Céréalier dans le Calvados, Gaylord Couture s'est engagé dans cette initiative notamment pour communiquer sur ses pratiques auprès du grand public. (©Pixabay)
Ils sont 36 agriculteurs à s’être lancés dans l’aventure « Contrat de transition glyphosate Normandie ». Depuis l’automne 2019, ils travaillent à ne plus utiliser de glyphosate sur leur exploitation agricole, avec le soutien de la région. Objectifs : poursuivre les efforts en faveur d’une réduction des usages de produits phytosanitaires et anticiper une possible interdiction totale de l’herbicide total à l’échelle européenne en 2022.
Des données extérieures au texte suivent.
Lemma str_drop_length n s : String.length (str_drop n s) = (String.length s - n)%nat.
Proof. revert s. induction n as [|n IH]; intros [|c s]; cbn; done. Qed.

Lemma cut_fuel_enough f1 f2 pat text :
  pat <> "" -> (String.length text < f1)%nat -> (String.length text < f2)%nat -> cut_fuel f1 pat text = cut_fuel f2 pat text.
Proof.
  intros Hp. revert f2 text. induction f1 as [|f1 IH]; intros [|f2] text H1 H2; try lia. cbn [cut_fuel].
  destruct (find_sub pat text) as [n|] eqn:En; [|done]. apply find_sub_length in En.
  assert (String.length pat <> 0)%nat by (destruct pat; cbn; [done|lia]).
  rewrite (IH f2); [done|rewrite str_drop_length; lia..].
Qed.

Lemma cut_eq pat text :
  pat <> "" ->
  cut pat text = match find_sub pat text with
                 | None => ([], text)
                 | Some n => let '(evs, rest) := cut pat (str_drop (n + String.length pat) text) in (str_take n text :: evs, rest)
                 end.
Proof.
  intros Hp. change (cut pat text) with (cut_fuel (S (String.length text)) pat text). cbn [cut_fuel].
  destruct (find_sub pat text) as [n|] eqn:En; [|done]. apply find_sub_length in En.
  assert (String.length pat <> 0)%nat by (destruct pat; cbn; [done|lia]). unfold cut.
  rewrite (cut_fuel_enough (String.length text) (S (String.length (str_drop (n + String.length pat) text))));
    [reflexivity|done|rewrite str_drop_length; lia|lia].
Qed.
(* ===== verification/KeepAlive.v ===== *)
(** * Keep-alive comments

    Model of [src/middleware/sse.rs]: the stream that sends an SSE comment when
    nothing came for a while.  The timer is the list of its answers to polls: it
    is only polled when the inner stream has nothing. *)
From S2P Require Import Prelude StrOps Json Serde Canonical Sse Service Forward Streaming RequestTransform StreamTransform.

Definition KEEP_ALIVE_COMMENT : string := ": PROCESSING" +:+ nl +:+ nl.

Record KeepAliveStream := {
  k_inner : list (option (result ServiceError string));
  k_interval : option Z;
  k_sleep : list bool;
  k_done : bool;
}.

Definition KeepAliveStream_new (inner_ : list (option (result ServiceError string))) (interval : option Z) (sleep : list bool) :
    KeepAliveStream :=
  {| k_inner := inner_; k_interval := interval; k_sleep := sleep; k_done := false |}.

Definition keepalive_poll (k : KeepAliveStream) : StreamPoll * KeepAliveStream :=
  let next rest sleep done_ := {| k_inner := rest; k_interval := k_interval k; k_sleep := sleep; k_done := done_ |} in
  if k_done k then (Ready None, k)
  else
    match k_inner k with
    | Some item :: rest => (Ready (Some item), next rest (k_sleep k) false)
    | [] => (Ready None, next [] (k_sleep k) true)
    | None :: rest =>
        match k_interval k, k_sleep k with
        | Some _, true :: sleep => (Ready (Some (Ok KEEP_ALIVE_COMMENT)), next rest sleep false)
        | Some _, _ :: sleep => (Pending, next rest sleep false)
        | _, _ => (Pending, next rest (k_sleep k) false)
        end
    end.

(** Polled to its end, the stream gives these items. *)
Inductive ka_drained : KeepAliveStream -> list (result ServiceError string) -> Prop :=
| ka_end k k' : keepalive_poll k = (Ready None, k') -> ka_drained k []
| ka_pending k k' out : keepalive_poll k = (Pending, k') -> ka_drained k' out -> ka_drained k out
| ka_item k k' i out : keepalive_poll k = (Ready (Some i), k') -> ka_drained k' out -> ka_drained k (i :: out).

(** ** What a client reads *)

(** The bytes of the items that are not errors. *)
Definition text_of (items : list (result ServiceError string)) : string :=
  str_join "" (omap (fun i => match i with Ok c => Some c | Err _ => None end) items).

Definition errors_of (items : list (result ServiceError string)) : list ServiceError :=
  omap (fun i => match i with Ok _ => None | Err e => Some e end) items.

(** The data of the events of a text. *)
Definition events_data (text : string) : list string := omap sse_event_data (sse_events text).

(** The text stops between events. *)
Definition at_boundary (c : string) : Prop := c = "" \/ exists a, c = a +:+ nl +:+ nl.

Lemma split_by_app_sep p a b c : p c = true -> split_by p (a +:+ String c b) = split_by p a ++ split_by p b.
Proof.
  intros Hc. induction a as [|x a IH]; cbn; [by rewrite Hc|]. rewrite IH. destruct (p x); [done|].
  destruct (split_by p a) as [|l ls] eqn:E; [|done]. exfalso. revert E. destruct a as [|y a]; cbn; [done|].
  destruct (p y); [done|]. by destruct (split_by p a).
Qed.

Lemma seg_lines_app l1 l2 : l2 <> [] -> seg_lines (l1 ++ l2) = map pop_cr l1 ++ seg_lines l2.
Proof.
  intros Hne. induction l1 as [|x l1 IH]; [done|]. change ((x :: l1) ++ l2) with (x :: (l1 ++ l2)).
  cbn [map app]. rewrite <- IH. destruct (l1 ++ l2) eqn:E; [|done]. by apply app_eq_nil in E as [_ ?].
Qed.

Lemma sse_lines_boundary a b :
  sse_lines ((a +:+ nl +:+ nl) +:+ b) = map pop_cr (split_by (Ascii.eqb NL) a) ++ "" :: sse_lines b.
Proof.
  unfold sse_lines. rewrite string_app_assoc. unfold nl. cbn [String.append]. rewrite split_by_app_sep by done.
  change (split_by (Ascii.eqb NL) (String NL b)) with ("" :: split_by (Ascii.eqb NL) b).
  destruct (split_by_cons (Ascii.eqb NL) b) as (s0 & ss & Hb). rewrite Hb.
  rewrite seg_lines_app by done. reflexivity.
Qed.

Lemma group_events_blank cur l l' : group_events cur (l ++ "" :: l') = group_events cur (l ++ [""]) ++ group_events [] l'.
Proof.
  revert cur. induction l as [|x l IH]; intros cur; cbn [app group_events].
  - cbn [String.eqb]. by rewrite app_nil_r.
  - destruct (String.eqb x ""); [by rewrite IH, app_assoc|apply IH].
Qed.

Lemma events_data_app a b : at_boundary a -> events_data (a +:+ b) = events_data a ++ events_data b.
Proof.
  intros [->|[a' ->]]; [done|]. unfold events_data, sse_events. rewrite sse_lines_boundary, group_events_blank.
  pose proof (sse_lines_boundary a' "") as Ha. rewrite string_app_nil_r in Ha. rewrite Ha, omap_app. by rewrite group_events_blank, app_nil_r.
Qed.

Lemma str_join_cons s l : str_join "" (s :: l) = s +:+ str_join "" l.
Proof. destruct l as [|t l]; cbn; [by rewrite string_app_nil_r|done]. Qed.

Lemma text_of_cons i items : text_of (i :: items) = match i with Ok c => c | Err _ => "" end +:+ text_of items.
Proof. unfold text_of. destruct i as [c|e]; [apply str_join_cons|done]. Qed.

(** Keep-alive comments are invisible: whenever the timer fires, if the inner
    stream's chunks stop between events, the client reads the same events with the
    same data and sees the same errors as without the comments. *)
Theorem keepalive_transparent inner_ interval sleep :
  Forall (fun c => match c with Some (Ok c) => at_boundary c | _ => True end) inner_ ->
  exists out, ka_drained (KeepAliveStream_new inner_ interval sleep) out
    /\ events_data (text_of out) = events_data (text_of (omap id inner_))
    /\ errors_of out = errors_of (omap id inner_).
Proof.
  intros Hb. revert sleep. induction Hb as [|c inner_ Hc _ IH]; intros sleep.
  - exists []. split; [by eapply ka_end|done].
  - destruct c as [i|].
    + destruct (IH sleep) as (out & Hd & Ht & He). exists (i :: out). split; [by eapply ka_item|].
      change (omap id (Some i :: inner_)) with (i :: omap id inner_). rewrite !text_of_cons.
      destruct i as [c|e]; [rewrite !events_data_app by done; by rewrite Ht|]. split; [exact Ht|]. exact (f_equal (cons e) He).
    + change (omap id (None :: inner_)) with (omap id inner_).
      assert (Hpend : forall sleep', keepalive_poll (KeepAliveStream_new (None :: inner_) interval sleep) = (Pending, KeepAliveStream_new inner_ interval sleep') ->
        exists out, ka_drained (KeepAliveStream_new (None :: inner_) interval sleep) out
          /\ events_data (text_of out) = events_data (text_of (omap id inner_)) /\ errors_of out = errors_of (omap id inner_)).
      { intros sleep' Hp. destruct (IH sleep') as (out & Hd & Ht & He). exists out. split; [by eapply ka_pending|done]. }
      destruct interval as [d|]; [|by apply (Hpend sleep)]. destruct sleep as [|[] sleep]; [by apply (Hpend [])| |by apply (Hpend sleep)].
      destruct (IH sleep) as (out & Hd & Ht & He). exists (Ok KEEP_ALIVE_COMMENT :: out). split; [by eapply ka_item|].
      rewrite text_of_cons, events_data_app by (right; by exists ": PROCESSING"). split; [exact Ht|exact He].
Qed.

Lemma keepalive_transparent_witness :
  exists out, ka_drained (KeepAliveStream_new [Some (Ok ("data: a" +:+ nl +:+ nl)); None; Some (Ok ("data: b" +:+ nl +:+ nl))] (Some 10) [true]) out
    /\ events_data (text_of out) = ["a"; "b"] /\ errors_of out = [].
Proof.
  apply (keepalive_transparent [Some (Ok ("data: a" +:+ nl +:+ nl)); None; Some (Ok ("data: b" +:+ nl +:+ nl))] (Some 10) [true]).
  constructor; [right; by exists "data: a"|]. constructor; [done|]. constructor; [right; by exists "data: b"|constructor].
Defined.

(** A comment between two chunks of one event ends the event early: the client reads
    other data than the upstream sent. *)
Theorem keepalive_splits_event :
  ka_drained (KeepAliveStream_new [Some (Ok "data: a"); None; Some (Ok ("b" +:+ nl +:+ nl))] (Some 10) [true])
    [Ok "data: a"; Ok KEEP_ALIVE_COMMENT; Ok ("b" +:+ nl +:+ nl)]
  /\ events_data (text_of [Ok "data: a"; Ok ("b" +:+ nl +:+ nl)]) = ["ab"]
  /\ events_data (text_of [Ok "data: a"; Ok KEEP_ALIVE_COMMENT; Ok ("b" +:+ nl +:+ nl)]) = ["a: PROCESSING"].
Proof.
  split; [|by vm_compute].
  eapply ka_item; [reflexivity|]. eapply ka_item; [reflexivity|]. eapply ka_item; [reflexivity|]. by eapply ka_end.
Qed.

(** ** Shaped chat streams stop between events *)

Lemma boundary_app a b : at_boundary b -> b <> "" -> at_boundary (a +:+ b).
Proof. intros [->|[c ->]] Hne; [done|]. right. exists (a +:+ c). by rewrite string_app_assoc. Qed.

Section Boundaries.
Context `{SerdeJson}.

Lemma data_line_boundary v : at_boundary (data_line v).
Proof. right. exists ("data: " +:+ json_str v). by rewrite !string_app_assoc. Qed.

Lemma render_boundary e : at_boundary (render e) /\ render e <> "".
Proof.
  destruct e as [name data|]; split; try done; cbn [render].
  - right. exists ("event: " +:+ name +:+ nl +:+ "data: " +:+ json_str data). unfold sse_event. by rewrite !string_app_assoc.
  - right. by eexists ("event: message_stop" +:+ nl +:+ "data: {" +:+ dquote +:+ "type" +:+ dquote +:+ ": " +:+ dquote +:+ "message_stop" +:+ dquote +:+ "}").
Qed.

Lemma renders_boundary events : at_boundary (str_join "" (map render events)).
Proof.
  induction events as [|e events IH]; [by left|]. cbn [map]. rewrite str_join_cons. destruct (render_boundary e) as [He Hne].
  destruct (String.eqb_spec (str_join "" (map render events)) "") as [->|Hr]; [by rewrite string_app_nil_r|by apply boundary_app].
Qed.

Lemma apply_boundary t clock ev fb st out st' :
  t <> AnthropicCompleteToOpenai -> apply t clock ev fb st = (Ok (Some out), st') -> at_boundary out.
Proof.
  intros Ht. destruct t; [| |done]; cbn [apply].
  - unfold anthropic_chat_stream. destruct (_ || _); [done|]. destruct (starts_with _ _); [intros [= <- _]; by right; exists "data: [DONE]"|].
    destruct (from_slice _) as [v|]; [|done]. unfold anthropic_chat_chunk.
    destruct (if has_type v "error" then _ else _) as [error|].
    { intros [= <- _]. apply boundary_app; [by right; exists "data: [DONE]"|done]. }
    destruct (if has_type v "message_start" then _ else _) as [u|]; [intros [= <- _]; apply data_line_boundary|].
    destruct (if has_type v "message_delta" then _ else _) as [u|]; intros [= <- _]; apply data_line_boundary.
  - unfold openai_to_anthropic_messages_stream. destruct (message_events _ _ _ _) as [events st1]. unfold output_of.
    pose proof (renders_boundary events) as Hb. destruct (str_join "" (map render events)); [done|]. by intros [= <- _].
Qed.

(** The chunks of a shaped chat or message stream are ones keep-alive comments do no
    harm between. *)
Lemma shaped_boundary clocks t fb evs n st :
  t <> AnthropicCompleteToOpenai -> Forall at_boundary (run_events clocks t fb evs n st).1.
Proof.
  intros Ht. revert n st. induction evs as [|ev evs IH]; intros n st; cbn [run_events]; [constructor|].
  destruct (String.eqb ev ""); [apply IH|]. destruct (apply t _ _ _ _) as [r st'] eqn:E. destruct r as [o|]; [|constructor].
  specialize (IH (S n) st'). destruct (run_events clocks t fb evs (S n) st') as [outs rest]. cbn [fst] in *.
  destruct o as [out|]; [|done]. constructor; [by eapply apply_boundary|done].
Qed.
End Boundaries.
« Depuis plusieurs années, on entend dire que le glyphosate va disparaître », indique Denis Lamare, agriculteur à Valcanville (Manche) avec son épouse. Pour lui, le contrat de transition glyphosate représente l’opportunité « d’être accompagné pour apprendre à s’en passer progressivement ». « Plutôt que de subir, il faut mieux rentrer dans le vif du sujet », précise également Pascal Pelletier, éleveur à Montivilliers (Seine-Maritime) à la région, qui est déjà engagé dans une logique de réduction des doses d’herbicides et de fongicides depuis une dizaine d’année.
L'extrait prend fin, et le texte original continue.